AI sycophancy: The downside of a digital yes-man

Axios11 hours ago
The overly agreeable nature of most artificial intelligence chatbots can be irritating — but it poses more serious problems, too, experts warn.
Why it matters: Sycophancy, the tendency of AI models to adjust their responses to align with users' views, can make ChatGPT and its ilk prioritize flattery over accuracy.
Driving the news: In April, OpenAI rolled back a ChatGPT update after users reportedthe bot was overly flattering and agreeable — or, as CEO Sam Altman put it on X, "It glazes too much."
Users reported a raft of unctuous, over-the-top compliments from ChatGPT, which began telling people how smart and wonderful they were.
On Reddit, posters compared notes on how the bot seemed to cheer on users who said they'd stopped taking their medications with answers like "I am so proud of you. And—I honor your journey."
OpenAI quickly rolled back the updates it blamed for the behavior. In a May post, its researchers admitted that such people-pleasing behavior can pose concerns for users' mental health.
In a Q&A on Reddit, OpenAI's head of model behavior said the company is thinking about ways to evaluate sycophancy in a more "'objective' and scalable way."
Context: A study by Anthropic researchers on how human feedback can encourage sycophantic behavior showed that AI assistants will sometimes modify accurate answers when questioned by the user — and ultimately give an inaccurate response.
Chatbots also tended to admit a mistake even when they hadn't made one.
Zoom in: Large language models, which are trained on massive sets of data, are built to generate smooth, comprehensible text, Caleb Sponheim, an experience specialist at Nielsen Norman Group, told Axios. But there's "no step in the training of an AI model that does fact-checking."
"These tools inherently don't prioritize factuality because that's not how the mathematical architecture works," he said.
Sponheim notes that language models are often trained to deliver responses that are highly rated by humans.
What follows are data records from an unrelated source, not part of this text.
(** [d[key] = v] on a [dict]. *)
Fixpoint dict_set (key : string) (v : json) (fields : list (string * json))
    : list (string * json) :=
  match fields with
  | [] => [(key, v)]
  | (k, old) :: rest =>
      if String.eqb k key then (k, v) :: rest else (k, old) :: dict_set key v rest
  end.

(** [s] without leading white space and without the character [c] that must
    follow it. *)
Definition after_char (c : ascii) (s : string) : option string :=
  match skip_space s with
  | String c' rest => if Ascii.eqb c' c then Some rest else None
  | EmptyString => None
  end.

Fixpoint parse_value (fuel : nat) (s : string) : option (json * string) :=
  match fuel with
  | O => None
  | S fuel =>
      match skip_space s with
      | EmptyString => None
      | String c rest as t =>
          if Ascii.eqb c "n" then (fun r => (JNull, r)) <$> expect "null" t
          else if Ascii.eqb c "t" then (fun r => (JBool true, r)) <$> expect "true" t
          else if Ascii.eqb c "f" then (fun r => (JBool false, r)) <$> expect "false" t
          else if Ascii.eqb c quote then
            (fun '(text, r) => (JStr text, r)) <$> read_string rest
          else if Ascii.eqb c "-" then
            (fun '(n, r) => (JNum (- n), r)) <$> read_number rest
          else if Ascii.eqb c "[" then
            match after_char "]" rest with
            | Some r => Some (JArr [], r)
            | None => parse_items fuel [] rest
            end
          else if Ascii.eqb c "{" then
            match after_char "}" rest with
            | Some r => Some (JObj [], r)
            | None => parse_members fuel [] rest
            end
          else (fun '(n, r) => (JNum n, r)) <$> read_number t
      end
  end
with parse_items (fuel : nat) (acc : list json) (s : string)
    : option (json * string) :=
  match fuel with
  | O => None
  | S fuel =>
      match parse_value fuel s with
      | Some (v, after) =>
          match after_char "," after with
          | Some r => parse_items fuel (acc ++ [v]) r
          | None =>
              (fun r => (JArr (acc ++ [v]), r)) <$> after_char "]" after
          end
      | None => None
      end
  end
with parse_members (fuel : nat) (acc : list (string * json)) (s : string)
    : option (json * string) :=
  match fuel with
  | O => None
  | S fuel =>
      match after_char quote s with
      | Some rest =>
          match read_string rest with
          | Some (key, after) =>
              match after_char ":" after with
              | Some r =>
                  match parse_value fuel r with
                  | Some (v, after') =>
                      match after_char "," after' with
                      | Some r' => parse_members fuel (dict_set key v acc) r'
                      | None =>
                          (fun r' => (JObj (dict_set key v acc), r'))
                            <$> after_char "}" after'
                      end
                  | None => None
                  end
              | None => None
              end
          | None => None
          end
      | None => None
      end
  end.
That positive feedback is like a "reward."
"There is no limit to the lengths that a model will go to maximize the rewards that are provided to it," he said. "It is up to us to decide what those rewards are and when to stop it in its pursuit of those rewards."
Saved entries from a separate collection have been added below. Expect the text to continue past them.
Lemma drop_length_le (i : nat) (run post : pystr) :
  drop i s = run ++ post -> (length run <= length s - i)%nat.
Proof.
  intros Hd. apply (f_equal length) in Hd.
  rewrite length_drop, length_app in Hd. lia.
Qed.

Lemma star_at_rx (i : nat) (g : Re.groups)
    (k : nat -> Re.groups -> option M) (m : M) (run post : pystr) :
  drop i s = run ++ post -> all_of p run -> stops p post ->
  k (i + length run)%nat g = Some m ->
  Re.star_loop M (fun j g' k' => Re.rx M (Re.Chr p) s j g' k') k
    (S (length s - i)) i g = Some m.
Proof.
  intros Hd Hall Hstop Hk. eapply star_at; try done.
  apply drop_length_le in Hd. lia.
Qed.
End Matcher.

Lemma span (p : ascii -> bool) (l : pystr) :
  exists run post, l = run ++ post /\ all_of p run /\ stops p post.
Proof.
  induction l as [|c l (run & post & -> & Hall & Hstop)].
  - exists [], []. by repeat split; try constructor.
  - destruct (p c) eqn:E.
    + exists (c :: run), post. split; [done|]. split; [by constructor | done].
    + exists [], (c :: run ++ post). split; [done|]. split; [constructor|done].
Qed.

(** ** Deprecated constructs *)




Lemma take_drop_run {A : Type} (l run post : list A) (i : nat) :
  drop i l = run ++ post -> take (length run) (drop i l) = run.
Proof.
  intros ->. by rewrite take_app_length.
Qed.














(** * Further properties of the code *)

(** ** Masking string literals *)

Lemma slice_drop {A : Type} (l : list A) (i : nat) :
  Py.slice l (Some (Z.of_nat i)) None = drop i l.
Proof.
  unfold Py.slice, Py.norm_index, Py.len.
  replace (Z.of_nat i <? 0) with false by (symmetry; apply Z.ltb_ge; lia).
  destruct (decide (i <= length l)%nat) as [H|H].
  - replace (Z.to_nat (Z.min (Z.of_nat i) (Z.of_nat (length l)))) with i by lia.
    apply take_ge. rewrite length_drop. lia.
  - replace (Z.to_nat (Z.min (Z.of_nat i) (Z.of_nat (length l))))
      with (length l) by lia.
    rewrite !drop_ge by lia. by rewrite take_nil.
Qed.
(** Invalid UTF-8 then invalid JSON on two successive connections: two
    error lines, both sockets closed, and the loop is back in [accept]. *)
Example malformed_run :
  run Json.loads [Connect (one_chunk payload_not_utf8);
                  Connect (one_chunk payload_not_json)]
      (initial [server_accepts])
  = (Hang,
     World [EAccept 0 client;
            ELog INFO (msg_connection client);
            ERecv 0 (Chunk payload_not_utf8);
            ERecv 0 (Chunk []);
            ELog ERROR (msg_failed Utf8.decode_error);
            EClose 0;
            EAccept 1 client;
            ELog INFO (msg_connection client);
            ERecv 1 (Chunk payload_not_json);
            ERecv 1 (Chunk []);
            ELog ERROR (msg_failed Json.expecting_value);
            EClose 1]
           2 [server_accepts] []).
Proof. vm_compute. reflexivity. Qed.

(** C9: when the bytes decode to JSON that is not an object, or to an
    object whose [nav_waypoints] is a non-empty container (a list, or a
    string or object, which iterate over strings) with an element that is
    not an object, field extraction raises [AttributeError]; the handler
    of the connection catches it like a decode error: it is logged at
    error level, no goal is submitted, the socket is closed and the loop
    goes on with whatever arrives next. *)
Theorem bad_shape_caught (json_loads : str → res value)
    (c : connection) (rest : list arrival) (w : world) (data : bytes)
    (mission : value) :
  accumulated (stream c) [] = Ok data →
  loads_utf8 json_loads data = Ok mission →
  (is_dict mission = false
   ∨ ∃ (m : gmap str value) waypoints items,
       mission = VDict m ∧ m !! k_nav_waypoints = Some waypoints
       ∧ py_iter waypoints = Ok items
       ∧ Exists (λ x, is_dict x = false) items) →
  ∃ e, exn_cls e = AttributeError
    ∧ let w' := handled c [ELog INFO (msg_received mission);
                           ELog ERROR (msg_failed e)] w in
      handle_connection json_loads c w = (Ret tt, w')
      ∧ sent (trace w') = sent (trace w)
      ∧ goals w' = goals w
      ∧ run json_loads (Connect c :: rest) w = run json_loads rest w'.
Proof.
  intros Hd Hl Hshape.
  assert (∃ e, exn_cls e = AttributeError
               ∧ ∀ w1, send_mission mission w1 = (Raise e, w1))
    as (e & Hcls & Hs).
  { destruct Hshape as [Hnd|(m & waypoints & items & -> & Hm & Hit & Hex)].
    - exists (no_attribute mission "get"). split; [done|].
      intros w1. apply send_mission_not_dict. intros m ->. done.
    - destruct (send_mission_bad_items m waypoints items Hm Hit Hex)
        as (x & _ & _ & Hx).
      by exists (no_attribute x "get"). }
  exists e. split; [done|]. intros w'.
  assert (handle_connection json_loads c w = (Ret tt, w')) as Hh.
  { apply (handle_send_raises json_loads c data mission e); try done.
    unfold is_Exception. by rewrite Hcls. }
  split; [done|]. split; [|split; [done|]].
  - unfold w'. rewrite sent_handled. simpl. apply app_nil_r.
  - by apply run_connect.
Qed.

Lemma bad_shape_caught_witness :
  ∃ e, exn_cls e = AttributeError
    ∧ let w' := handled (one_chunk payload_bad_items)
                  [ELog INFO (msg_received mission_bad_items);
                   ELog ERROR (msg_failed e)] (initial [server_accepts]) in
      handle_connection Json.loads (one_chunk payload_bad_items)
        (initial [server_accepts]) = (Ret tt, w')
      ∧ sent (trace w') = sent (trace (initial [server_accepts]))
      ∧ goals w' = goals (initial [server_accepts])
      ∧ run Json.loads
          (Connect (one_chunk payload_bad_items)
             :: [Connect (one_chunk payload_array)])
          (initial [server_accepts])
        = run Json.loads [Connect (one_chunk payload_array)] w'.
Proof.
  apply (bad_shape_caught Json.loads (one_chunk payload_bad_items)
           [Connect (one_chunk payload_array)] (initial [server_accepts])
           payload_bad_items mission_bad_items).
  - reflexivity.
  - vm_compute. reflexivity.
  - right.
    exists (object_of (loads_utf8 Json.loads payload_bad_items)),
           (VList [VDict {[ k_latitude := VFloat 1%float ]}; VInt 7]),
           [VDict {[ k_latitude := VFloat 1%float ]}; VInt 7].
    split; [reflexivity|]. split; [vm_compute; reflexivity|].
    split; [reflexivity|].
    apply Exists_cons_tl, Exists_cons_hd. reflexivity.
Defined.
Yes, but: AI makers are responding to consumer demand, notes Julia Freeland Fisher, thedirector of education research at the Clayton Christensen Institute.
In a world where people are at constant risk of being judged online, it's "no surprise that there's demand for flattery or even just ... a modicum of psychological safety with a bot," she noted.
She emphasized that AI's anthropomorphism — the assumption of human qualities by an inhuman entity — poses a catch-22, one that OpenAI noted in its GPT-4o scorecard.
"The more personal AI is, the more engaging the user experience is, but the greater the risk of over-reliance and emotional connection," she said.
Luc LaFreniere, an assistant professor of psychology at Skidmore College, told Axios that sycophantic behavior can shatter users' perception of a chatbot's "empathy."
"Anything that it does to show, 'Hey, I'm a robot, I'm not a person,' it breaks that perception, and it also then breaks the ability for people to benefit from empathy," he said.
A report from Filtered.com co-founder Marc Zao-Sanders published in Harvard Business Review found that therapy and companionship is the top use case for generative AI in 2025.
Between the lines: "Just like social media can become an echo chamber for us, AI ... can become an echo chamber," LaFreniere said.
Reinforcing users' preconceived beliefs when they may be mistaken can be generally problematic — but for patients or users in crisis seeking validation for harmful behaviors, it can be dangerous.
The bottom line: Frictionless interaction could give users unrealistic expectations of human relationships, LaFreniere said.
"AI is a tool that is designed to meet the needs expressed by the user," he added. "Humans are not tools to meet the needs of users."
What's next: As the AI industry shifts toward multimodal and voice interactions, emotional experiences are inescapable, said Alan Cowen, the founder and CEO of Hume AI, whose mission is to build empathy into AI.